6. Clitoral Massagers
For women who have a tough time coming from other sex toys (or partners, even) a vibrator that focuses purely on stimulating the most sensitive part of your vagina could be the silver bullet. Wasserman is a big fan of women advocating for their clits. “Distressingly, men don’t spend enough time on clitoral play, and women remain silent about their clitoral needs,” she says. “Use your clitoral massager while being thrusted; use it afterward when you’re swollen and he’s fallen asleep; let him or her see you using it so it becomes a couple activity,” she suggests.

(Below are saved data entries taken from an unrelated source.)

(** [applyGravity()], once per frame. *)
Definition applyGravity (c : t) : t :=
  if negb (grounded c) then
    let c1 := with_velY (velY c - gravity c) c in
    let c2 := with_eye (vec3 (v0 (eye c1)) (v1 (eye c1) + velY c1)
                             (v2 (eye c1))) c1 in
    if JS.le (v1 (eye c2)) (groundY c2) then
      with_grounded true
        (with_velY 0
           (with_eye (vec3 (v0 (eye c2)) (groundY c2) (v2 (eye c2))) c2))
    else c2
  else c.

Definition panLeft (c : t) : t := with_yaw (yaw c - panAngle c) c.
Definition panRight (c : t) : t := with_yaw (yaw c + panAngle c) c.

Definition mouseRotate (dx dy : R) (c : t) : t :=
  let SENS := 0.05 in
  let c1 := with_yaw (yaw c + dx * SENS) c in
  let c2 := with_pitch (pitch c1 - dy * SENS) c1 in
  let c3 := if JS.gt (pitch c2) 89 then with_pitch 89 c2 else c2 in
  if JS.lt (pitch c3) (-89) then with_pitch (-89) c3 else c3.

(** The map cell under the camera and the one 1.5 units ahead. *)
Definition getMapPosition (c : t) : Z * Z :=
  (JS.Math_floor (v0 (eye c)), JS.Math_floor (v2 (eye c))).

Definition getFrontMapPosition (c : t) : Z * Z :=
  let f := _fwd c in
  (JS.Math_floor (v0 (eye c) + v0 f * 1.5),
   JS.Math_floor (v2 (eye c) + v2 f * 1.5)).

(** A sequence of mouse-move events, each a [(dx, dy)] pair. *)
Definition mouseRotates (ds : list (R * R)) (c : t) : t :=
  fold_left (fun c d => mouseRotate (fst d) (snd d) c) ds c.

(** [n] frames of gravity. *)
Fixpoint applyGravityN (n : nat) (c : t) : t :=
  match n with
  | O => c
  | S k => applyGravity (applyGravityN k c)
  end.

End Camera.

(** ** src/sound.js

    The audio elements are outside the model; what is kept is which sounds
    are loaded ([_sfx]), the walk-loop flag, and the commands sent to the
    audio elements, oldest first. *)

Module Sound.

Inductive Cmd : Type :=
| Play (name : string)
| Pause (name : string).

Record t : Type := mk {
  _sfx : list string;
  _walkActive : bool;
  sent : list Cmd
}.

Definition initSounds (a : t) : t :=
  mk ["walk"; "place"; "break"; "shoot"; "jump"; "enemy_die"]%string
     (_walkActive a) (sent a).

Definition loaded (name : string) (a : t) : bool :=
  existsb (String.eqb name) (_sfx a).
(** What the handler does to one contained document: a draft is detached
    from the collection, a published document is marked deleted. *)
Definition detach_or_delete (deletedAt : string) (doc : Document.t)
  : Document.t :=
  if negb (truthy (Document.publishedAt doc))
  then Document.set_collectionId None doc
  else Document.set_deletedAt (Some deletedAt) doc.

Definition on_collections_delete (event : WebsocketEntityDeletedEvent)
  : M World unit :=
  let collectionId := modelId event in
  let deletedAt := now in
  deletedDocuments ← gets (λ w, inCollection collectionId (documents w));
  for_each deletedDocuments (λ ref,
    doc ← gets (λ w, documents w !! ref);
    match doc with
    | Some doc =>
        modify (set_documents (alter (detach_or_delete deletedAt) ref));;
        modify (set_policies (Store.remove (Document.id doc)))
    | None => mret tt
    end);;
  modify (set_memberships (Store.removeAll (λ m,
    bool_decide (Membership.collectionId m = collectionId))));;
  modify (set_collections (Store.remove collectionId)).

End Handlers.

(** ** The server-side comment model *)

Module User.
Record t := { id : string; name : string }.
End User.

Module Comment.
Record t := {
  id : string;
  createdById : string;
  resolvedBy : option User.t;
  resolvedById : option string;
  documentId : string;
  parentCommentId : option string;
}.

Definition set_resolved (by_ : option User.t) (byId : option string) (c : t)
  : t :=
  {| id := id c; createdById := createdById c; resolvedBy := by_;
     resolvedById := byId; documentId := documentId c;
     parentCommentId := parentCommentId c |}.

(** A model instance: the attributes held in memory ([this]) and the
    calls made to the persistence layer's [save], each with the attributes
    it was handed. *)
Record Instance := { this : t; saved : list t }.

Definition assign (f : t → t) : M Instance unit :=
  modify (λ i, {| this := f (this i); saved := saved i |}).

(** [this.save(options)] is the persistence layer's; only its call is
    recorded. *)
Definition save : M Instance unit :=
  modify (λ i, {| this := this i; saved := saved i ++ [this i] |}).

Definition resolve (resolvedBy : User.t) : M Instance unit :=
  self ← gets this;
  if truthy (resolvedById self)
  then throw {| errorClass := ValidationError;
                message := "Comment is already resolved" |}
  else if truthy (parentCommentId self)
  then throw {| errorClass := ValidationError;
                message := "Cannot resolve a reply" |}
  else
    assign (set_resolved (Some resolvedBy) (Some (User.id resolvedBy)));;
    save.

Definition unresolve : M Instance unit :=
  self ← gets this;
  if negb (truthy (resolvedById self))
  then throw {| errorClass := ValidationError;
                message := "Comment is not resolved" |}
  else
    assign (set_resolved None None);;
    save.
End Comment.

(** * Notions used in the statements *)

(** The state of a store "as if the entity had never been added": the
    store before the events without the identifier, which is the store
    before the events when it did not hold the identifier. *)
Definition never_added {A} (id : string) (before after : gmap string A) : Prop :=
  after = delete id before ∧ (before !! id = None → after = before).

(** The world after two events handled one after the other. *)
Definition after_both (first second : M World unit) (w : World) : World :=
  ((first;; second) w).2.

(** The request log after one more request. *)
Definition asked (r : Request) (w : World) : World :=
  set_requests (λ rs, rs ++ [r]) w.

(** What the iteration does to the event once the refetched document is
    at hand and its title differs from the one cached before. *)
Definition with_collection_of (document : Document.t)
  (event : WebsocketEntitiesEvent) : WebsocketEntitiesEvent :=
  let listed := default [] (collectionIds event) in
  match Document.collectionId document with
  | Some collectionId =>
      if negb (present (find_id listed (Some collectionId)))
         && truthy (Some collectionId)
      then set_collectionIds
             (Some (listed ++ [{| Descriptor.id := collectionId;
                                  Descriptor.updatedAt := None |}])) event
      else set_collectionIds (Some listed) event
  | None => set_collectionIds (Some listed) event
  end.

(** The memberships scoped to a collection are dropped, then the
    collection itself. *)
Definition evict_collection (collectionId : string) (w : World) : World :=
  set_collections (Store.remove collectionId)
    (set_memberships (Store.removeAll (λ m,
       bool_decide (Membership.collectionId m = collectionId))) w).



(** * Sample data *)

Definition world0 : World :=
  {| documents := ∅; collections := ∅; memberships := ∅;
     userMemberships := ∅; policies := ∅; comments := ∅; groups := ∅;
     pins := ∅; stars := ∅; subscriptions := ∅;
     socket := Some {| authenticated := false; disconnected := false |};
     toasts := []; requests := [] |}.

Definition jwt_expired : Error :=
  {| errorClass := GenericError; message := "jwt expired" |}.

(** A small cache used to run the handlers: a draft and a published
    document in collection "c1", one membership on it, and a policy that
    denies reading it. *)
Definition draft : Document.t :=
  {| Document.id := "d1"; Document.title := "Notes";
     Document.updatedAt := "t0"; Document.collectionId := Some "c1";
     Document.publishedAt := None; Document.deletedAt := None;
     Document.childDocuments := [] |}.

Definition handbook : Document.t :=
  {| Document.id := "d2"; Document.title := "Handbook";
     Document.updatedAt := "t0"; Document.collectionId := Some "c1";
     Document.publishedAt := Some "t0"; Document.deletedAt := None;
     Document.childDocuments := [] |}.

Definition engineering : Collection.t :=
  {| Collection.id := "c1"; Collection.updatedAt := Some "t0";
     Collection.documents := Some [] |}.

Definition cache : World :=
  {| documents := {[ "d1" := draft; "d2" := handbook ]};
     collections := {[ "c1" := engineering ]};
     memberships :=
       {[ "m1" := {| Membership.id := "m1"; Membership.userId := "u1";
                     Membership.collectionId := "c1" |} ]};
     userMemberships := ∅;
     policies :=
       {[ "c1" := {| Policy.id := "c1";
                     Policy.abilities := {| Policy.read := false |} |} ]};
     comments := ∅; groups := ∅; pins := ∅; stars := ∅; subscriptions := ∅;
     socket := Some {| authenticated := true; disconnected := false |};
     toasts := []; requests := [] |}.

Definition hello : Entity.t :=
  {| Entity.id := "k1"; Entity.fields := {[ "text" := JStr "hello" ]} |}.

Definition forbidden : Error :=
  {| errorClass := AuthorizationError; message := "Forbidden" |}.

Definition offline : Error :=
  {| errorClass := GenericError; message := "Network error" |}.

(** A source that refuses every request. *)
Definition refusing : Server :=
  {| documentsInfo := λ _ _, Throw forbidden;
     collectionsDocuments := λ _ _, Throw forbidden |}.

(** A source that cannot be reached. *)
Definition unreachable : Server :=
  {| documentsInfo := λ _ _, Throw offline;
     collectionsDocuments := λ _ _, Throw offline |}.

Definition renamed : Document.t :=
  {| Document.id := "d1"; Document.title := "Meeting notes";
     Document.updatedAt := "t1"; Document.collectionId := Some "c1";
     Document.publishedAt := None; Document.deletedAt := None;
     Document.childDocuments := [] |}.

(** A source on which document "d1" has been renamed. *)
Definition answering : Server :=
  {| documentsInfo := λ _ _, Normal renamed;
     collectionsDocuments := λ _ _,
       Normal [{| nodeId := "d2"; nodeTitle := "Handbook" |}] |}.

Definition stamp (id updatedAt : string) : Descriptor.t :=
  {| Descriptor.id := id; Descriptor.updatedAt := Some updatedAt |}.

Definition batch (docs cols : list Descriptor.t) (fetchIfMissing : bool)
  : WebsocketEntitiesEvent :=
  {| documentIds := Some docs; collectionIds := Some cols;
     fetchIfMissing := fetchIfMissing |}.

(** The batch [{documentIds: [{id: "d1", updatedAt: "t0"}],
    fetchIfMissing: true}] on a client that has nothing cached. *)
Definition first_sight : WebsocketEntitiesEvent :=
  {| documentIds := Some [stamp "d1" "t0"]; collectionIds := None;
     fetchIfMissing := true |}.


Definition alice : User.t := {| User.id := "u1"; User.name := "Alice" |}.

(** A reply in a comment thread, not resolved. *)
Definition reply : Comment.t :=
  {| Comment.id := "k2"; Comment.createdById := "u2";
     Comment.resolvedBy := None; Comment.resolvedById := None;
     Comment.documentId := "d1"; Comment.parentCommentId := Some "k1" |}.

(** The head of a comment thread, not resolved. *)
Definition thread : Comment.t :=
  {| Comment.id := "k1"; Comment.createdById := "u2";
     Comment.resolvedBy := None; Comment.resolvedById := None;
     Comment.documentId := "d1"; Comment.parentCommentId := None |}.

(** * The filter menu *)

(** The state logic of the [FilterOptions] component
    (app/components/FilterOptions.tsx): which option counts as selected,
    what the button shows, and what the search box does to the list of
    options on display. *)
Module FilterOptions.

“I used to think I wasn’t able to orgasm, because nothing seemed to work on my clit,” says Emily, 30, of Boston. “A clitoral stimulator—which I now own several of—changed that. They rock my world every time, and the rest of my sex toy collection goes pretty much unused now.” Sold yet?
7. Anal Beads
Slightly different from butt plugs in that they insert one individual bead at a time, rather than smoothly and gradually like a plug, anal beads provide a pop feeling with each larger size that goes in. And while any sort of anal toy and play will help prep you for actual anal sex, butt plugs might be a bit more similar to how that will feel.
“I’ve used both plugs and beads, and I like both, but I think it’s more important to invest in a high-quality set of beads if that’s what you’re into,” says Alyssa, age 26, of New York City. “The last thing you want is a cheap pair of beads breaking when they’re inside you! Oh, and with either one, make sure to use a ton of lube, otherwise it’ll be more pain than pleasure.” Good to know.